++++ Available data ++++

Lemma handle_payout base e st :
  0 ≤ base →
  Forall (λ q, 0 ≤ qn_points q) (questions (game st)) →
  base + total_points (game st) ≤ 2 ^ 53 →
  payout_inv base st → payout_inv base (state_of (handle e st)).
Proof.
  intros Hbase Hq Hb Hinv. pose proof Hinv as (Hs & Hcur & HA & HB & Hsum).
  pose proof (current_question_nonneg st Hq) as Hnn.
  destruct e as [i | | | | | | [ | ] | | ok]; cbn [handle state_of].
  - destruct (card_clickable st i) eqn:Hc; [ | done].
    rewrite (synced_clickable st i Hs) in Hc.
    apply andb_true_iff in Hc as [Hlt Hrev].
    apply bool_decide_eq_true_1 in Hlt. apply negb_true_iff in Hrev.
    destruct (openModalFor_frame i st)
      as (E1 & E2 & E3 & E4 & E5 & E6 & E7 & _ & _ & E10).
    split; [ | split].
    + unfold synced. by rewrite E1, E2, E3, E4, E5, E6, E7.
    + intros j. rewrite E10. intros [= <-]. unfold index_valid.
      by rewrite E1, E3.
    + unfold revealed_points. by rewrite E1, E3, E4, E5.
  - unfold aCorrect_click, correct_click.
    destruct (current_question st) as [q | ] eqn:Hcq; [ | done].
    apply award_payout; [done | by left | done | by rewrite Hcq | done | done].
  - apply award_payout; [done | by left | done | done | done | done].
  - unfold bCorrect_click, correct_click.
    destruct (current_question st) as [q | ] eqn:Hcq; [ | done].
    apply award_payout; [done | by right | done | by rewrite Hcq | done | done].
  - apply award_payout; [done | by right | done | done | done | done].
  - unfold skipBtn_click. destruct Hs as (_ & HelA & HelB).
    split; [by apply closeModalMarkRevealed_synced | ]. split.
    + intros i Hi.
      by rewrite (proj1 (proj2 (closeModalMarkRevealed_spec _))) in Hi.
    + rewrite closeModalMarkRevealed_points by done.
      destruct (closeModalMarkRevealed_scores st) as [-> ->]. lia.
  - split; [done | ]. split.
    + intros i Hi. cbn in Hi. destruct (Hcur i Hi) as [Hv _].
      split; [done | ]. cbn. by rewrite delete_all_keys, isRev_empty.
    + unfold revealed_points. cbn.
      rewrite delete_all_keys, points_from_empty. lia.
  - done.
  - destruct Hs as (Hg & HelA & HelB). done.
  - by destruct ok.
Qed.

(** Where the sums leave the safe integers a point is lost or made up:
    from 2^53 an award of 1 changes nothing and an award of 3 adds 4. *)
Lemma js_add_rounds :
  js_add 9007199254740992 1 = 9007199254740992
  ∧ js_add 9007199254740992 2 = 9007199254740994
  ∧ js_add 9007199254740992 3 = 9007199254740996
  ∧ js_add (-9007199254740992) (-1) = -9007199254740992
  ∧ js_add 18014398509481984 2 = 18014398509481984
  ∧ js_add 18014398509481984 3 = 18014398509481988.
Proof. vm_compute. repeat split; reflexivity. Qed.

++++

Please give again only the lines from the start of the material through the line holding "apply andb_true_iff in Hc as [Hlt Hrev].", exactly as they are written.

* _Answer box_:
Lemma handle_payout base e st :
  0 ≤ base →
  Forall (λ q, 0 ≤ qn_points q) (questions (game st)) →
  base + total_points (game st) ≤ 2 ^ 53 →
  payout_inv base st → payout_inv base (state_of (handle e st)).
Proof.
  intros Hbase Hq Hb Hinv. pose proof Hinv as (Hs & Hcur & HA & HB & Hsum).
  pose proof (current_question_nonneg st Hq) as Hnn.
  destruct e as [i | | | | | | [ | ] | | ok]; cbn [handle state_of].
  - destruct (card_clickable st i) eqn:Hc; [ | done].
    rewrite (synced_clickable st i Hs) in Hc.
    apply andb_true_iff in Hc as [Hlt Hrev].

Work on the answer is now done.